··· Task data

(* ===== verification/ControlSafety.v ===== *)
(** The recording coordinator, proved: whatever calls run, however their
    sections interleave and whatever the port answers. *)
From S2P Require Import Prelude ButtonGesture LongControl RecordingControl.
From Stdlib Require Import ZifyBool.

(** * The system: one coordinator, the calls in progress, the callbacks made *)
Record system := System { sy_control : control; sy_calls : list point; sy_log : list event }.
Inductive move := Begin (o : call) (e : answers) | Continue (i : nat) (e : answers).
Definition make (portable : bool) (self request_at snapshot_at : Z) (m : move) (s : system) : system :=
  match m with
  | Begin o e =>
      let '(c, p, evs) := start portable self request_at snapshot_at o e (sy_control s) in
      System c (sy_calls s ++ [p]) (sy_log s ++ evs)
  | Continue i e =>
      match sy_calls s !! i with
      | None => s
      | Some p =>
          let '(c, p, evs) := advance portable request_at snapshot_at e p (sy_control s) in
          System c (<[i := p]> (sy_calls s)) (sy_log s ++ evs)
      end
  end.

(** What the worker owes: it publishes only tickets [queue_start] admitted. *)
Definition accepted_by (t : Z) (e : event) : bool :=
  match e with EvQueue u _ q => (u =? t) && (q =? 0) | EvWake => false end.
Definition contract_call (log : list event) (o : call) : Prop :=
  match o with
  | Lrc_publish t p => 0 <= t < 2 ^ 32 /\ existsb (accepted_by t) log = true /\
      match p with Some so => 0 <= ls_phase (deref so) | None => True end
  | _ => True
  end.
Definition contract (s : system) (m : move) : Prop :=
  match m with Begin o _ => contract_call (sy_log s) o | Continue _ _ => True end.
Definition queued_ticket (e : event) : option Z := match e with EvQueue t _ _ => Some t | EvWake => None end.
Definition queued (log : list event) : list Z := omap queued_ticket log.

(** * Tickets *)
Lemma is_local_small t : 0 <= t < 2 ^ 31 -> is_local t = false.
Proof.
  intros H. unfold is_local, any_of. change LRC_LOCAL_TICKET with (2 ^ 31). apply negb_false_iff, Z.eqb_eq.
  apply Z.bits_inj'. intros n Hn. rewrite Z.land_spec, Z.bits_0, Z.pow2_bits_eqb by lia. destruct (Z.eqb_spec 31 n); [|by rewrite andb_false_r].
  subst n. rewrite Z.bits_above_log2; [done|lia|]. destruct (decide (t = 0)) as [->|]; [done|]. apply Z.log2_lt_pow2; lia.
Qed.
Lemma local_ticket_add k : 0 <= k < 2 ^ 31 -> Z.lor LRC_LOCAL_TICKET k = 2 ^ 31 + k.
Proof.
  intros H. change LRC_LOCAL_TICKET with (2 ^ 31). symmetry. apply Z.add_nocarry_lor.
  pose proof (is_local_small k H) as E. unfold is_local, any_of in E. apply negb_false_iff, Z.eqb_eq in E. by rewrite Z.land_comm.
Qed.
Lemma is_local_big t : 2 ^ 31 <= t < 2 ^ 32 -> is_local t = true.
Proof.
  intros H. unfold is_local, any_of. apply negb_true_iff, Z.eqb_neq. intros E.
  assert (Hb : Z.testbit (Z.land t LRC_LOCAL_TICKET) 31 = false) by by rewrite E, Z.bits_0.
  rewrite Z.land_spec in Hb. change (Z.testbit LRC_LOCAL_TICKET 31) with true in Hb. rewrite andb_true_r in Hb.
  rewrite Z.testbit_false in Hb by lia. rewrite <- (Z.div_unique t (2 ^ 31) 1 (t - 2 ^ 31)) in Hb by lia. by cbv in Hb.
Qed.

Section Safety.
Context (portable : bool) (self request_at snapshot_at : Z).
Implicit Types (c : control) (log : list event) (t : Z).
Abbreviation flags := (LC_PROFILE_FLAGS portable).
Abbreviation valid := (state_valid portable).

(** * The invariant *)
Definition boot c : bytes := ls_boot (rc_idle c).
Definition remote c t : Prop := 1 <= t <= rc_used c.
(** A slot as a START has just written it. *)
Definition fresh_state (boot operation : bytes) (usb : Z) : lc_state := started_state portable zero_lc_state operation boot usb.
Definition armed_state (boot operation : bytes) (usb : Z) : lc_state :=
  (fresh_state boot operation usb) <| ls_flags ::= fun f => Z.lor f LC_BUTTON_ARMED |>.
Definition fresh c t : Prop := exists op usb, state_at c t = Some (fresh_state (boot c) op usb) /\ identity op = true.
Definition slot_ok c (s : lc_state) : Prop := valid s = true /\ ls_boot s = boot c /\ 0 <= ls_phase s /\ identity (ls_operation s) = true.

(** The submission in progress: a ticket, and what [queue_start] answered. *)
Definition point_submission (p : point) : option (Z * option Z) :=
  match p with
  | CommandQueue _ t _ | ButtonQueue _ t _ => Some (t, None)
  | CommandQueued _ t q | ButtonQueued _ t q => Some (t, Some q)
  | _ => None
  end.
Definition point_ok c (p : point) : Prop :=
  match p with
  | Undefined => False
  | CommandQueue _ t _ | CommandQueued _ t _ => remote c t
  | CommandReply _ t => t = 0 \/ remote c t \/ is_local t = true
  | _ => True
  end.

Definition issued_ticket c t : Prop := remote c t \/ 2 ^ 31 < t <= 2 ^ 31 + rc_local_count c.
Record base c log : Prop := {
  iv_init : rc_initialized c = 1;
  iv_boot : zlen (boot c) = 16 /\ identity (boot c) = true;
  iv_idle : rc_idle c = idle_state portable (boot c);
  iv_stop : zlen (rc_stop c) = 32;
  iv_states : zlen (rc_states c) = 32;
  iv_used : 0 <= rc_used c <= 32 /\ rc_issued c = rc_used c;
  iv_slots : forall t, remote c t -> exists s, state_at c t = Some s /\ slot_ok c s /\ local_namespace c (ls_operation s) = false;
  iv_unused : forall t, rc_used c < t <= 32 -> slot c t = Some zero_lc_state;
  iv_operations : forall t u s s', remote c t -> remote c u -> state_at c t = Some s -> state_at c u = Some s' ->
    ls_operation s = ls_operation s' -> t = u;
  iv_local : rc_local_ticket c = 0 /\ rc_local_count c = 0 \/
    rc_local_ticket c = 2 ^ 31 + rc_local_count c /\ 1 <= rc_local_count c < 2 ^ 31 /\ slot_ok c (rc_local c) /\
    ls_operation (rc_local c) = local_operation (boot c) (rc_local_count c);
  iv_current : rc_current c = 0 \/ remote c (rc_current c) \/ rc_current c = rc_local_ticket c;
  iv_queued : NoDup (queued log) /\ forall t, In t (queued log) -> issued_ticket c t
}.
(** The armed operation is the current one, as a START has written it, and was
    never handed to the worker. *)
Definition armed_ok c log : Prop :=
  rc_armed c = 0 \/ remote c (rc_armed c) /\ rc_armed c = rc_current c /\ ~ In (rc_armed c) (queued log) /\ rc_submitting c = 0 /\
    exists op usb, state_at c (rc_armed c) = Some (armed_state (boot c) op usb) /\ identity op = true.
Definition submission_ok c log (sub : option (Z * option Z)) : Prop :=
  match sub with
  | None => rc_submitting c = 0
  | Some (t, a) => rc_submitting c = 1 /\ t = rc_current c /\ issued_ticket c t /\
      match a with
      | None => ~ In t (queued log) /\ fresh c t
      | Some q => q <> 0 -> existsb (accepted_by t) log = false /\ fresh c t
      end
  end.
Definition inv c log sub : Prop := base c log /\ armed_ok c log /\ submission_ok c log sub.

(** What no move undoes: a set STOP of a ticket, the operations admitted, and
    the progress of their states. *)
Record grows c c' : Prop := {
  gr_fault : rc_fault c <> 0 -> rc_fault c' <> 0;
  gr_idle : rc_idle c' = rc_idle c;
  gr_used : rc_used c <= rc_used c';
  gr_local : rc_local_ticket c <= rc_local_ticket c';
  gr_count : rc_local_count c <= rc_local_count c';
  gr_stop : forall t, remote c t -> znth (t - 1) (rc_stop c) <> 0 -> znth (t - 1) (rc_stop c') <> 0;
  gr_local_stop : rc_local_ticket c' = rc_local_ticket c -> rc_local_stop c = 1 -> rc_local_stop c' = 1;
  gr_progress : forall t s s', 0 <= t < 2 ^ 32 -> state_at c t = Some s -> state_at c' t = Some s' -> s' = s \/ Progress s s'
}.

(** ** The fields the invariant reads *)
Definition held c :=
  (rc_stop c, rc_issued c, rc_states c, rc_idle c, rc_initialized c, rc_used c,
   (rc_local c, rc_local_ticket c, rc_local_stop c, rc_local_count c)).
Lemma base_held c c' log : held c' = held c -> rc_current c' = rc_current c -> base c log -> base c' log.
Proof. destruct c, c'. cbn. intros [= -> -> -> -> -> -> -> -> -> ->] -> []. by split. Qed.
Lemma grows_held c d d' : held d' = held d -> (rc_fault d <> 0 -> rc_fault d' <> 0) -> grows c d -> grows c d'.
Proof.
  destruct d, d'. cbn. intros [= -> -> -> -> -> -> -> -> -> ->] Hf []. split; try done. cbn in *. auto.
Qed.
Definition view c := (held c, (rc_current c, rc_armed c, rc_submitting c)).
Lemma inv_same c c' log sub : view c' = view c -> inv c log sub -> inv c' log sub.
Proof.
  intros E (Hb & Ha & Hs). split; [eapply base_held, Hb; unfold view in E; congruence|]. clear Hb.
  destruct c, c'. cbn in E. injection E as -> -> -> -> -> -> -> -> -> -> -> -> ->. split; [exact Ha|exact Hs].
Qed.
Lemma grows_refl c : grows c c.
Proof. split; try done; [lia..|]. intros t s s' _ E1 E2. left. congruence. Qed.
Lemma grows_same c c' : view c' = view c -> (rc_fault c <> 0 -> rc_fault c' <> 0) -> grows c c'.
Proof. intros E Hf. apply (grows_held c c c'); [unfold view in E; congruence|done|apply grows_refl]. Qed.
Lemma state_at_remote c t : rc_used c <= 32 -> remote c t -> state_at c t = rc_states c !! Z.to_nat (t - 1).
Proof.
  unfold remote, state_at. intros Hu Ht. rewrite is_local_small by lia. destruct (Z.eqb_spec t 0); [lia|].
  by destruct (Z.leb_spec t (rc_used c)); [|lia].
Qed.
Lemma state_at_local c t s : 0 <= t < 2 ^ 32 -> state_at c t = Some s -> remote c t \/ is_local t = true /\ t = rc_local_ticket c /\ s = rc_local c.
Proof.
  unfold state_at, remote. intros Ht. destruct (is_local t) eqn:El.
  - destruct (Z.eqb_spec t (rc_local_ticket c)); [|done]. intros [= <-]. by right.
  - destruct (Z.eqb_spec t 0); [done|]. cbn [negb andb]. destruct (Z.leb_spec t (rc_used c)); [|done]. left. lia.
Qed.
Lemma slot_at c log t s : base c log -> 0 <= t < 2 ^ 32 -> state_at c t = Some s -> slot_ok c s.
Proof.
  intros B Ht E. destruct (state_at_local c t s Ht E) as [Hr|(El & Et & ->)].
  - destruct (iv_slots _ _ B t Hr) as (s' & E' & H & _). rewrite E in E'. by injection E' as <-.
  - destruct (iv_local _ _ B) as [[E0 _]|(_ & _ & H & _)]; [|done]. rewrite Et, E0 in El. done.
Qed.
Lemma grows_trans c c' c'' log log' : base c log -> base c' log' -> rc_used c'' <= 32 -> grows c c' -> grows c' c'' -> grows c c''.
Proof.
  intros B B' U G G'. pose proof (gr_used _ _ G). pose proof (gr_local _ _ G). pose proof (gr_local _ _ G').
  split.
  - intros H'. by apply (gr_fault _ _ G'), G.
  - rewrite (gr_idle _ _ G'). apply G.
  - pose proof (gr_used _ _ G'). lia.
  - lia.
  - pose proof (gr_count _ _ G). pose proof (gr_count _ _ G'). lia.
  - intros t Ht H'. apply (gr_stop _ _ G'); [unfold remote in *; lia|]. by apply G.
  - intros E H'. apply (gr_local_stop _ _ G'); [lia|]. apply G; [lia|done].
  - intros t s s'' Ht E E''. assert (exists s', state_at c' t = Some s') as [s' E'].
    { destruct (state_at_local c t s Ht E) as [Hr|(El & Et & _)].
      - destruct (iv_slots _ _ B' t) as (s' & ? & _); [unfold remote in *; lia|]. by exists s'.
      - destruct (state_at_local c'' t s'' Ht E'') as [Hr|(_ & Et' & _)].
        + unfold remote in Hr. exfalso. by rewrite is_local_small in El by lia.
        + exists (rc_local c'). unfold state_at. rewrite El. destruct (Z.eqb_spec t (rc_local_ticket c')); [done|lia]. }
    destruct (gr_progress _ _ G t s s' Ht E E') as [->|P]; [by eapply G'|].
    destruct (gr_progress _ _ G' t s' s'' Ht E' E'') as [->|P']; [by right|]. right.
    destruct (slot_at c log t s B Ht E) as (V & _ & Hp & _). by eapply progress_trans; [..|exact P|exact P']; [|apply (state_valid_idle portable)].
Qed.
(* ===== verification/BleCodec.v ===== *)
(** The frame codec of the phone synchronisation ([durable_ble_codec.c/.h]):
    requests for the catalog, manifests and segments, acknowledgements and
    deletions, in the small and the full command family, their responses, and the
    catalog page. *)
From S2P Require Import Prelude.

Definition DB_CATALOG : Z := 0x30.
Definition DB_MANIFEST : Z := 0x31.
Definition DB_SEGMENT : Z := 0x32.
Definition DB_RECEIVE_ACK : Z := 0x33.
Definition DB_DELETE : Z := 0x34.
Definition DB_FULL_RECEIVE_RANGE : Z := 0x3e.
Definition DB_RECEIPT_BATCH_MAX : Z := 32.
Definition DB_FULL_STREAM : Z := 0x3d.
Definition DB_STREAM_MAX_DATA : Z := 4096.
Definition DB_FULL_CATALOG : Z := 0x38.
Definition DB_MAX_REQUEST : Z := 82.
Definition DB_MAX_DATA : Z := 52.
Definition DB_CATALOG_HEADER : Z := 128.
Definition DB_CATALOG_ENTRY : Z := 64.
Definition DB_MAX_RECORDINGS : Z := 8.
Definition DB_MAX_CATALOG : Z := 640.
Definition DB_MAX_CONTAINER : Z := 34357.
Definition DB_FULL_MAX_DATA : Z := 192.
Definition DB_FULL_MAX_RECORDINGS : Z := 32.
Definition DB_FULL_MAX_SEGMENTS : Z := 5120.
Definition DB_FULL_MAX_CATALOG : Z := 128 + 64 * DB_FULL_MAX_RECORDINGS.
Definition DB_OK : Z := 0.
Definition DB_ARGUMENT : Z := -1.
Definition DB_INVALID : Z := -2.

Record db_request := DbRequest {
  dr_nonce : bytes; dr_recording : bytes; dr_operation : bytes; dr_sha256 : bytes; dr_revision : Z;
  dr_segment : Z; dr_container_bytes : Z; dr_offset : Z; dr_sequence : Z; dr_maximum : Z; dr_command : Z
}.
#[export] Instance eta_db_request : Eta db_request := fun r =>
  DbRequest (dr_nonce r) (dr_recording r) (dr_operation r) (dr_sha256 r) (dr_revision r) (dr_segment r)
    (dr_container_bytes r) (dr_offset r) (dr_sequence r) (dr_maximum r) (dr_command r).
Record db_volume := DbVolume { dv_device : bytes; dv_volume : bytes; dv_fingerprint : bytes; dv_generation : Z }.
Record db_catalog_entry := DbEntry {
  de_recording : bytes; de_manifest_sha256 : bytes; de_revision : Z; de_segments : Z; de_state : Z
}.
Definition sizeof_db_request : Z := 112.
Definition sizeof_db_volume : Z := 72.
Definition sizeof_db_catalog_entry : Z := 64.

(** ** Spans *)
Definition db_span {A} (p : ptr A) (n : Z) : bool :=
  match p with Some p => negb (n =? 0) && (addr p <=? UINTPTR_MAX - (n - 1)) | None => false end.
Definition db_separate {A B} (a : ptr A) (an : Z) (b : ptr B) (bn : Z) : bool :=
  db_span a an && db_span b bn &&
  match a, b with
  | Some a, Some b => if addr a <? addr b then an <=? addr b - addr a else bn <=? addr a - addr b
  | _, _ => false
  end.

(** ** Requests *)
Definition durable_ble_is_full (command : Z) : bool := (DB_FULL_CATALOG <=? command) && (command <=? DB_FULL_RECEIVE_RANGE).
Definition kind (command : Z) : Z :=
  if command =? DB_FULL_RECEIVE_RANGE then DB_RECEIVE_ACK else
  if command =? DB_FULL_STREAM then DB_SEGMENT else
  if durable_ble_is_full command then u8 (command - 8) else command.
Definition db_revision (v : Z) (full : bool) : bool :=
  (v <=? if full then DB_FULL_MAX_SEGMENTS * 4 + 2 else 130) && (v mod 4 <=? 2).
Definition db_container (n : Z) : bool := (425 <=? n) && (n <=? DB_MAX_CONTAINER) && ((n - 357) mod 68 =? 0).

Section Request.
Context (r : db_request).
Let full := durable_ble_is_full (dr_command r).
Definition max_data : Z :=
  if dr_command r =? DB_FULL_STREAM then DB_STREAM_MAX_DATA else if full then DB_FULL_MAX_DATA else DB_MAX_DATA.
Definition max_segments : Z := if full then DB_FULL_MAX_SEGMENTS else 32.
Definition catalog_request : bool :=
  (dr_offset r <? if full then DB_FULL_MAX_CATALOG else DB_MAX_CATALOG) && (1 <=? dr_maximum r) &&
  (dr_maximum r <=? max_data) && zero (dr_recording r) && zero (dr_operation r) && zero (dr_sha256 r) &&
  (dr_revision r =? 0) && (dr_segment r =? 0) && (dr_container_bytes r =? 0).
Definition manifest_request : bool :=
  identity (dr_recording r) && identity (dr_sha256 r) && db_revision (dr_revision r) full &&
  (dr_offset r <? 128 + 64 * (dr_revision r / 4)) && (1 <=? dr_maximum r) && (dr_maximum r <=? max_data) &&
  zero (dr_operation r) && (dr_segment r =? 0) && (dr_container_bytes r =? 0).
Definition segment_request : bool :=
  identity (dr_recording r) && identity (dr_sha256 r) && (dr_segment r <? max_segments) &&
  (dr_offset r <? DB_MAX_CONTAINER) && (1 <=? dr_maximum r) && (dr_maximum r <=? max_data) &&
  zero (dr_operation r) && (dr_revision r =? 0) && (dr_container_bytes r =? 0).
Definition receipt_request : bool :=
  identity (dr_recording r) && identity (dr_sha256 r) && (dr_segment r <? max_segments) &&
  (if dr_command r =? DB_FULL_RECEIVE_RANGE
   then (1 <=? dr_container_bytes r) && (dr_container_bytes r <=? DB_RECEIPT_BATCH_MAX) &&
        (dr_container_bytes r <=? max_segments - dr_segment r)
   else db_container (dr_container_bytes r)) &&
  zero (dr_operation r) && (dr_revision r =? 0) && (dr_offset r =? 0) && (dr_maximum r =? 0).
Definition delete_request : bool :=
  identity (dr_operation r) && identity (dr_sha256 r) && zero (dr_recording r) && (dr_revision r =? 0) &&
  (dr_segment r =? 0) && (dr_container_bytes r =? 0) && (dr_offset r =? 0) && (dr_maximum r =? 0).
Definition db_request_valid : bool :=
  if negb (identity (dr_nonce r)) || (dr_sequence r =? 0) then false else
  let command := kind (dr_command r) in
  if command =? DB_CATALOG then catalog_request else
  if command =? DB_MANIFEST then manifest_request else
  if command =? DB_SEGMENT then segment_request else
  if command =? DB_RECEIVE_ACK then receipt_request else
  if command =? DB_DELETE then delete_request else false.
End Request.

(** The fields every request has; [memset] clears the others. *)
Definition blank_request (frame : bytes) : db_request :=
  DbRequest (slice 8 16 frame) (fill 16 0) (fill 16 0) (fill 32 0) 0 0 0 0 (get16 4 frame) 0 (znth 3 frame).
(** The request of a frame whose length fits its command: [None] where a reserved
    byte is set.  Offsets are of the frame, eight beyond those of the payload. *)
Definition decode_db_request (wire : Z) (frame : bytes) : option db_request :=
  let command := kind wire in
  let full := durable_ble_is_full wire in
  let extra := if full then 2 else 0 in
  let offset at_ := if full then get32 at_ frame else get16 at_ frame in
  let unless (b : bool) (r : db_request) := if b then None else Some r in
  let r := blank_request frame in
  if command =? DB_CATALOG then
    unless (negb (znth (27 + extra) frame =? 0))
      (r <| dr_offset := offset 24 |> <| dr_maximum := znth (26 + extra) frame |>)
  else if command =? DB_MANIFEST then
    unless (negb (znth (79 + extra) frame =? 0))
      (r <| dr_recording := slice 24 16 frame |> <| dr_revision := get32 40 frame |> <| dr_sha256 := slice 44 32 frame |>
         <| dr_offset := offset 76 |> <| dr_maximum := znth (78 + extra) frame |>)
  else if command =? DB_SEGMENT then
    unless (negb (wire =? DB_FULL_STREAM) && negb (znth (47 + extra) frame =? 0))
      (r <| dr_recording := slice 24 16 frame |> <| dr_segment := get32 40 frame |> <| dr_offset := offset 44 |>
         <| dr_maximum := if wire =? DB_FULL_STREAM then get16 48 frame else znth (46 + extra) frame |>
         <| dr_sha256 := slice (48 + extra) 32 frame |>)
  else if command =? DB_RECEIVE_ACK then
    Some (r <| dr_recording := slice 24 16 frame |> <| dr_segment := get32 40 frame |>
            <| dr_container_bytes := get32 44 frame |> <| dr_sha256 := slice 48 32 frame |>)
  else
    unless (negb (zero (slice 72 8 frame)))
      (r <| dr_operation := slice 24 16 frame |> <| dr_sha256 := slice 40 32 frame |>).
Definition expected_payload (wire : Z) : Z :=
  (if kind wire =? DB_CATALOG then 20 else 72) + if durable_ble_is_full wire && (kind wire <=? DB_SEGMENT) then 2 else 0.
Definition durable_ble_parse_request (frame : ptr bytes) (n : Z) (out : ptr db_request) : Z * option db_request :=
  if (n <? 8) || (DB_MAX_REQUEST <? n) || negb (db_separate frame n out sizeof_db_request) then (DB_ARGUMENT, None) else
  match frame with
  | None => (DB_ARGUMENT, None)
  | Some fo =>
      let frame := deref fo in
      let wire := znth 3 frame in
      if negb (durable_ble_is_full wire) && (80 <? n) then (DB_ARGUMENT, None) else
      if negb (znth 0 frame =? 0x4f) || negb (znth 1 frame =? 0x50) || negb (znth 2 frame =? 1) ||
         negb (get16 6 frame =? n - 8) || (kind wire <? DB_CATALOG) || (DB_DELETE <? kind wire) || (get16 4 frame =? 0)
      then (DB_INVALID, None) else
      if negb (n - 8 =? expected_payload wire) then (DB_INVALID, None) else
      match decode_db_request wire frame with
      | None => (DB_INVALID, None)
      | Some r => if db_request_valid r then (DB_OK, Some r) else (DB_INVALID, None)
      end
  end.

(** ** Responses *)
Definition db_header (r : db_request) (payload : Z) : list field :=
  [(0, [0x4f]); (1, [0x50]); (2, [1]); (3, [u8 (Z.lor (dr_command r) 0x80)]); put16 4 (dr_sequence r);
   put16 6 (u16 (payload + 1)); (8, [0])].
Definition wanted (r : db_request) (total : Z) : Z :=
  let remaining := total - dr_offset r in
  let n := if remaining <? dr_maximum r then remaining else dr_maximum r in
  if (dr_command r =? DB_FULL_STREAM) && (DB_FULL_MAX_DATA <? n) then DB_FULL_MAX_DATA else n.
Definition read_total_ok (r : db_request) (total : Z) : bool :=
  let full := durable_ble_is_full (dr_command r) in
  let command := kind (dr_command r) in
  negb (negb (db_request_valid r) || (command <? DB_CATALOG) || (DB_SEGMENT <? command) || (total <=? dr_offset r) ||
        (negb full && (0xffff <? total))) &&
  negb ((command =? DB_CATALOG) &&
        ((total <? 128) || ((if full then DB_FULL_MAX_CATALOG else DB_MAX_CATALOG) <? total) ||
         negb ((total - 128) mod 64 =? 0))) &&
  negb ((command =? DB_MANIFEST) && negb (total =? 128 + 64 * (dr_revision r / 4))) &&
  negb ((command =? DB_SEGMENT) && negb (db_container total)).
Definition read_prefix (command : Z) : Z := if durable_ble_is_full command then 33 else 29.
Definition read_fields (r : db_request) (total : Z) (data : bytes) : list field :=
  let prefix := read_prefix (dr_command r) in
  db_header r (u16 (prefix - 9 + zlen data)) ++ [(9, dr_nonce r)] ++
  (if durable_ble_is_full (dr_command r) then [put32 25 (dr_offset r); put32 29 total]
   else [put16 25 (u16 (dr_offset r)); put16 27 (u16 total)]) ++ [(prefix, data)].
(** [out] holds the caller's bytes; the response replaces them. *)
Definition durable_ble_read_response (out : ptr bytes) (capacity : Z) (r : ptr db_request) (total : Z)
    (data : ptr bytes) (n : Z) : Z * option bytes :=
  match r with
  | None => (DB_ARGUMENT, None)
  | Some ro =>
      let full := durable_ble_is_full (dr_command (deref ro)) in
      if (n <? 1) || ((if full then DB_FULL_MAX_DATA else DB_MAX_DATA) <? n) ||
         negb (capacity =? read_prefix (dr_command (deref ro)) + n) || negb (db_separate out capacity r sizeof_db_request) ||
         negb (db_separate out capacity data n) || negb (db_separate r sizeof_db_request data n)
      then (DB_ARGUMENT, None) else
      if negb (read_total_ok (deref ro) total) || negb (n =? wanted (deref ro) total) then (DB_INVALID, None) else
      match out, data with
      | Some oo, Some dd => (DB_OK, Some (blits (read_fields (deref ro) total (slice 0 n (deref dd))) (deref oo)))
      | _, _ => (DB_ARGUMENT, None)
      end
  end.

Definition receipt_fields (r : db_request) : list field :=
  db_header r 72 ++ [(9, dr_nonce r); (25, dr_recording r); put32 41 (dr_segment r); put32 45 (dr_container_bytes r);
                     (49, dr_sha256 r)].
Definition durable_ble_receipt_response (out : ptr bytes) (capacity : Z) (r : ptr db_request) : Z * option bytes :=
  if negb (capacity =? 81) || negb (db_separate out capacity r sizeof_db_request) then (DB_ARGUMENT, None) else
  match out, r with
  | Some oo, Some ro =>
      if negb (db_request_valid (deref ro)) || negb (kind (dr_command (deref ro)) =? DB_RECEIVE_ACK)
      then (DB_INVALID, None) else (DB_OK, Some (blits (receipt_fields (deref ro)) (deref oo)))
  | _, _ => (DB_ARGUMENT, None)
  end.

······

Exercise aim
When you reach the line holding "issued_ticket c t /\" in the records above, begin reproducing exactly, stop after the line holding "Record grows c", and output nothing else.

Solution to the exercise
  | Some (t, a) => rc_submitting c = 1 /\ t = rc_current c /\ issued_ticket c t /\
      match a with
      | None => ~ In t (queued log) /\ fresh c t
      | Some q => q <> 0 -> existsb (accepted_by t) log = false /\ fresh c t
      end
  end.
Definition inv c log sub : Prop := base c log /\ armed_ok c log /\ submission_ok c log sub.

(** What no move undoes: a set STOP of a ticket, the operations admitted, and
    the progress of their states. *)
Record grows c c' : Prop := {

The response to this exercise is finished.